Undead Redhead works as a comedy by deemphasizing aspects of its horror. Key to this is Frankel’s decision to make her zombie a Vegan. In addition to leading to some funny scenes in which she tries to find food that she can stomach, it means many of the most horrific tropes of zombie stories are missing from the novel: there is no eating of brains, turning of ordinarily people into zombies or zombie hordes attacking the last few humans in a cabin in the woods.
Contributing to the fun is the engaging voice of the main character, Sharon. Zombie stories are rarely told from the zombie point of view, since, in most cases, they have no personality or subjectivity. However, as we find out later in the novel, Sharon was created by Haitian Vodun (rather than a virus, or nuclear testing, or sunspots), which reanimates her with her personality intact.
The main character is augmented by several engaging, wildly entertaining secondary characters. These include: Undead Redhead, an Internet poseur who claims to be the zombie in order to usurp her fifteen minutes of fame; V. X. Morgoni, an intense cryptoparapsychocriminologist (which I believe means she hunts down unusual phenomena) who is slow to realize that the zombie she is tracking may have become her new roommmate, and; a sympathetic bag lady.

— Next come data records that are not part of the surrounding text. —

(* ===== verification/Event.v ===== *)
(** * DAG events: [src/types/event.rs]

    The event record, its identifier and signing message, the structural
    validation with its errors, and the builder. *)

From S2P Require Import Prelude Types Transaction.

Record DagEvent := mkEvent {
  ev_id : EventId;
  ev_creator : ValidatorId;
  ev_lamport_time : Z;
  ev_round : Z;
  ev_strong_parents : list EventId;
  ev_weak_parents : list EventId;
  ev_payload : EncryptedBatch;
  ev_signature : BlsSignature
}.

Inductive EventValidationError :=
| InvalidGenesisTimestamp
| NoParents
| ZeroLamportTime
| ZeroRound
| LamportViolation (event_time parent_time : Z)
| MissingSelfParent
| MissingParent (s : string)
| InvalidSignature.

(** [sorted_parents.sort()]: the lexicographic order of [[u8; 32]]. *)
Definition sort_ids (ids : list EventId) : list EventId := stable_sort lex_leb ids.

Definition DagEvent_compute_id `{Hashes} (creator : ValidatorId) (round : Z)
    (payload_hash : bytes) (strong_parents : list EventId) : EventId :=
  sha256 (validator_0 creator ++ le_bytes 8 round ++ payload_hash ++ concat (sort_ids strong_parents)).

Definition DagEvent_signing_message (e : DagEvent) : bytes :=
  ev_id e ++ le_bytes 8 (ev_lamport_time e) ++ le_bytes 8 (ev_round e) ++
  concat (ev_strong_parents e) ++ batch_root (ev_payload e).

Definition is_nil {A} (l : list A) : bool := match l with [] => true | _ => false end.

Definition DagEvent_is_genesis (e : DagEvent) : bool :=
  is_nil (ev_strong_parents e) && (ev_round e =? 0).

Definition DagEvent_validate_structure (e : DagEvent) : EventValidationError + unit :=
  if DagEvent_is_genesis e then
    if negb (ev_lamport_time e =? 0) then inl InvalidGenesisTimestamp else inr tt
  else if is_nil (ev_strong_parents e) then inl NoParents
  else if ev_lamport_time e =? 0 then inl ZeroLamportTime
  else if ev_round e =? 0 then inl ZeroRound
  else inr tt.

(** ** The builder *)

Record EventBuilder := mkBuilder {
  eb_creator : ValidatorId;
  eb_strong_parents : list EventId;
  eb_weak_parents : list EventId;
  eb_payload : EncryptedBatch;
  eb_parent_times : list Z
}.

Definition EventBuilder_new (creator : ValidatorId) : EventBuilder :=
  mkBuilder creator [] [] EncryptedBatch_empty [].

Definition EventBuilder_add_strong_parent (b : EventBuilder) (id : EventId) (lamport_time : Z) : EventBuilder :=
  mkBuilder (eb_creator b) (eb_strong_parents b ++ [id]) (eb_weak_parents b)
    (eb_payload b) (eb_parent_times b ++ [lamport_time]).

Definition EventBuilder_add_weak_parent (b : EventBuilder) (id : EventId) : EventBuilder :=
  mkBuilder (eb_creator b) (eb_strong_parents b) (eb_weak_parents b ++ [id])
    (eb_payload b) (eb_parent_times b).

Definition EventBuilder_with_payload (b : EventBuilder) (payload : EncryptedBatch) : EventBuilder :=
  mkBuilder (eb_creator b) (eb_strong_parents b) (eb_weak_parents b) payload (eb_parent_times b).

Definition EventBuilder_compute_round (parent_rounds : list Z) : Z := max_or_0 parent_rounds ⊞ 1.

Definition EventBuilder_build `{Hashes} (b : EventBuilder) (parent_rounds : list Z) : DagEvent * bytes :=
  let lamport_time := max_or_0 (eb_parent_times b) ⊞ 1 in
  let round := EventBuilder_compute_round parent_rounds in
  let id := DagEvent_compute_id (eb_creator b) round (batch_root (eb_payload b)) (eb_strong_parents b) in
  let event := mkEvent id (eb_creator b) lamport_time round (eb_strong_parents b)
    (eb_weak_parents b) (eb_payload b) BlsSignature_default in
  (event, DagEvent_signing_message event).

#[global] Instance DagEvent_eq_dec : EqDecision DagEvent.
Proof. solve_decision. Defined.

(** The parents added one by one to a fresh builder. *)
Definition builder_with (creator : ValidatorId) (payload : EncryptedBatch)
    (parents : list (EventId * Z)) : EventBuilder :=
  EventBuilder_with_payload
    (fold_left (fun b p => EventBuilder_add_strong_parent b p.1 p.2) parents (EventBuilder_new creator))
    payload.

(** ** Lemmas *)

Lemma sort_ids_perm l1 l2 : l1 ≡ₚ l2 -> sort_ids l1 = sort_ids l2.
Proof.
  intros Hp. apply (sorted_perm_unique (fun a b => lex_leb a b = true)).
  - intros x y _ _. apply lex_leb_antisym.
  - apply stable_sort_sorted; [apply lex_leb_total|apply lex_leb_trans].
  - apply stable_sort_sorted; [apply lex_leb_total|apply lex_leb_trans].
  - unfold sort_ids. by rewrite !stable_sort_perm.
Qed.

Lemma fold_add_strong_parent parents b :
  fold_left (fun b p => EventBuilder_add_strong_parent b p.1 p.2) parents b =
  mkBuilder (eb_creator b) (eb_strong_parents b ++ map fst parents) (eb_weak_parents b)
    (eb_payload b) (eb_parent_times b ++ map snd parents).
Proof.
  revert b. induction parents as [|[id t] parents IH]; intros b; simpl.
  - destruct b. by rewrite !app_nil_r.
  - rewrite IH. simpl. by rewrite <- !app_assoc.
Qed.

Lemma builder_with_eq creator payload parents :
  builder_with creator payload parents =
  mkBuilder creator (map fst parents) [] payload (map snd parents).
Proof. unfold builder_with. by rewrite fold_add_strong_parent. Qed.

(** ** Properties *)

(** The event identifier does not depend on the order in which the strong
    parents are listed. *)
Theorem compute_id_parent_order `{Hashes} (creator : ValidatorId) (round : Z)
    (payload_hash : bytes) (ps1 ps2 : list EventId) :
  ps1 ≡ₚ ps2 ->
  DagEvent_compute_id creator round payload_hash ps1 = DagEvent_compute_id creator round payload_hash ps2.
Proof. intros Hp. unfold DagEvent_compute_id. by rewrite (sort_ids_perm ps1 ps2 Hp). Qed.

Lemma compute_id_parent_order_witness :
  [replicate 32 1; replicate 32 2] <> [replicate 32 2; replicate 32 1] /\
  @DagEvent_compute_id checksum_hashes ValidatorId_default 5 (replicate 32 171) [replicate 32 1; replicate 32 2] =
  @DagEvent_compute_id checksum_hashes ValidatorId_default 5 (replicate 32 171) [replicate 32 2; replicate 32 1].
Proof.
  split; [discriminate|].
  apply (@compute_id_parent_order checksum_hashes ValidatorId_default 5). apply Permutation_swap.
Defined.

(** Structural validation.  An event is accepted exactly when it is a
    genesis event at time 0, or has a strong parent and positive Lamport time
    and round. *)
Theorem validate_structure_spec (e : DagEvent) :
  DagEvent_validate_structure e = inr tt <->
  (ev_strong_parents e = [] /\ ev_round e = 0 /\ ev_lamport_time e = 0) \/
  (ev_strong_parents e <> [] /\ ev_lamport_time e <> 0 /\ ev_round e <> 0).
Proof.
  unfold DagEvent_validate_structure, DagEvent_is_genesis.
  destruct (ev_strong_parents e) as [|p ps]; simpl;
    destruct (Z.eqb_spec (ev_round e) 0), (Z.eqb_spec (ev_lamport_time e) 0); simpl;
    split; try done; try naive_solver; intros [(? & ? & ?)|(? & ? & ?)]; done.
Qed.

(** The builder.  An event built from at least one strong parent passes
    structural validation, is later (in Lamport time and in round) than every
    parent it was given, and carries the canonical identifier, provided the
    largest parent time and round leave room in 64 bits. *)
Theorem builder_builds_valid `{Hashes} (creator : ValidatorId) (payload : EncryptedBatch)
    (parents : list (EventId * Z)) (rounds : list Z) :
  parents <> [] ->
  max_or_0 (map snd parents) + 1 < u64_bound -> max_or_0 rounds + 1 < u64_bound ->
  let e := (EventBuilder_build (builder_with creator payload parents) rounds).1 in
  DagEvent_validate_structure e = inr tt /\
  Forall (fun p => p.2 < ev_lamport_time e) parents /\
  Forall (fun r => r < ev_round e) rounds /\
  ev_strong_parents e = map fst parents /\
  ev_id e = DagEvent_compute_id (ev_creator e) (ev_round e) (batch_root (ev_payload e)) (ev_strong_parents e).
Proof.
  intros Hne Ht Hr. rewrite builder_with_eq. simpl. unfold EventBuilder_compute_round.
  pose proof (max_or_0_nonneg (map snd parents)). pose proof (max_or_0_nonneg rounds).
  rewrite !u64_add_exact by u64_lia. split; [|split; [|split; [|done]]].
  - unfold DagEvent_validate_structure, DagEvent_is_genesis. simpl.
    destruct parents; [done|]. simpl in *.
    destruct (Z.eqb_spec (Z.max p.2 (max_or_0 (map snd parents)) + 1) 0); [lia|].
    destruct (Z.eqb_spec (max_or_0 rounds + 1) 0); [lia|done].
  - apply Forall_forall. intros [i t] Hin.
    enough (t <= max_or_0 (map snd parents)) by (simpl; lia).
    apply max_or_0_ge. apply list_elem_of_fmap. by exists (i, t).
  - apply Forall_forall. intros r Hin. apply max_or_0_ge in Hin. lia.
Qed.

Lemma builder_builds_valid_witness :
  DagEvent_validate_structure
    (@EventBuilder_build checksum_hashes
      (builder_with ValidatorId_default EncryptedBatch_empty [(replicate 32 1, 7); (replicate 32 2, 9)]) [3; 4]).1
  = inr tt.
Proof.
  apply (@builder_builds_valid checksum_hashes ValidatorId_default EncryptedBatch_empty
    [(replicate 32 1, 7); (replicate 32 2, 9)] [3; 4]); vm_compute; congruence || reflexivity.
Defined.

(** An event built with no strong parent is always rejected by
    [validate_structure]: the builder gives it round at least 1, so it is not
    a genesis event either. *)
Theorem builder_without_parents_rejected `{Hashes} (creator : ValidatorId) (payload : EncryptedBatch)
    (rounds : list Z) :
  max_or_0 rounds + 1 < u64_bound ->
  DagEvent_validate_structure (EventBuilder_build (builder_with creator payload []) rounds).1 = inl NoParents.
Proof.
  intros Hr. rewrite builder_with_eq. unfold DagEvent_validate_structure, DagEvent_is_genesis.
  simpl. unfold EventBuilder_compute_round. pose proof (max_or_0_nonneg rounds).
  rewrite u64_add_exact by u64_lia. destruct (Z.eqb_spec (max_or_0 rounds + 1) 0); [lia|done].
Qed.

Lemma builder_without_parents_rejected_witness :
  DagEvent_validate_structure
    (@EventBuilder_build checksum_hashes (builder_with ValidatorId_default EncryptedBatch_empty []) [0]).1 =
  inl NoParents.
Proof.
  apply (@builder_without_parents_rejected checksum_hashes ValidatorId_default EncryptedBatch_empty [0]).
  reflexivity.
Defined.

Frankel is good at creating credibly absurd scenes. Early in the novel, for instance, we learn that Sharon’s death has something to do with the subject of her final, hazy memory from her life: a wedding rehearsal. When she meets her former boyfriend and his current girlfriend, they turn out to be so self-absorbed that, rather than express sympathy for her death, they blame her for ruining the wedding. The climactic scene in the novel, which brings many of the main characters in the story together in a television studio, wraps up storylines in a satisfying humourous way.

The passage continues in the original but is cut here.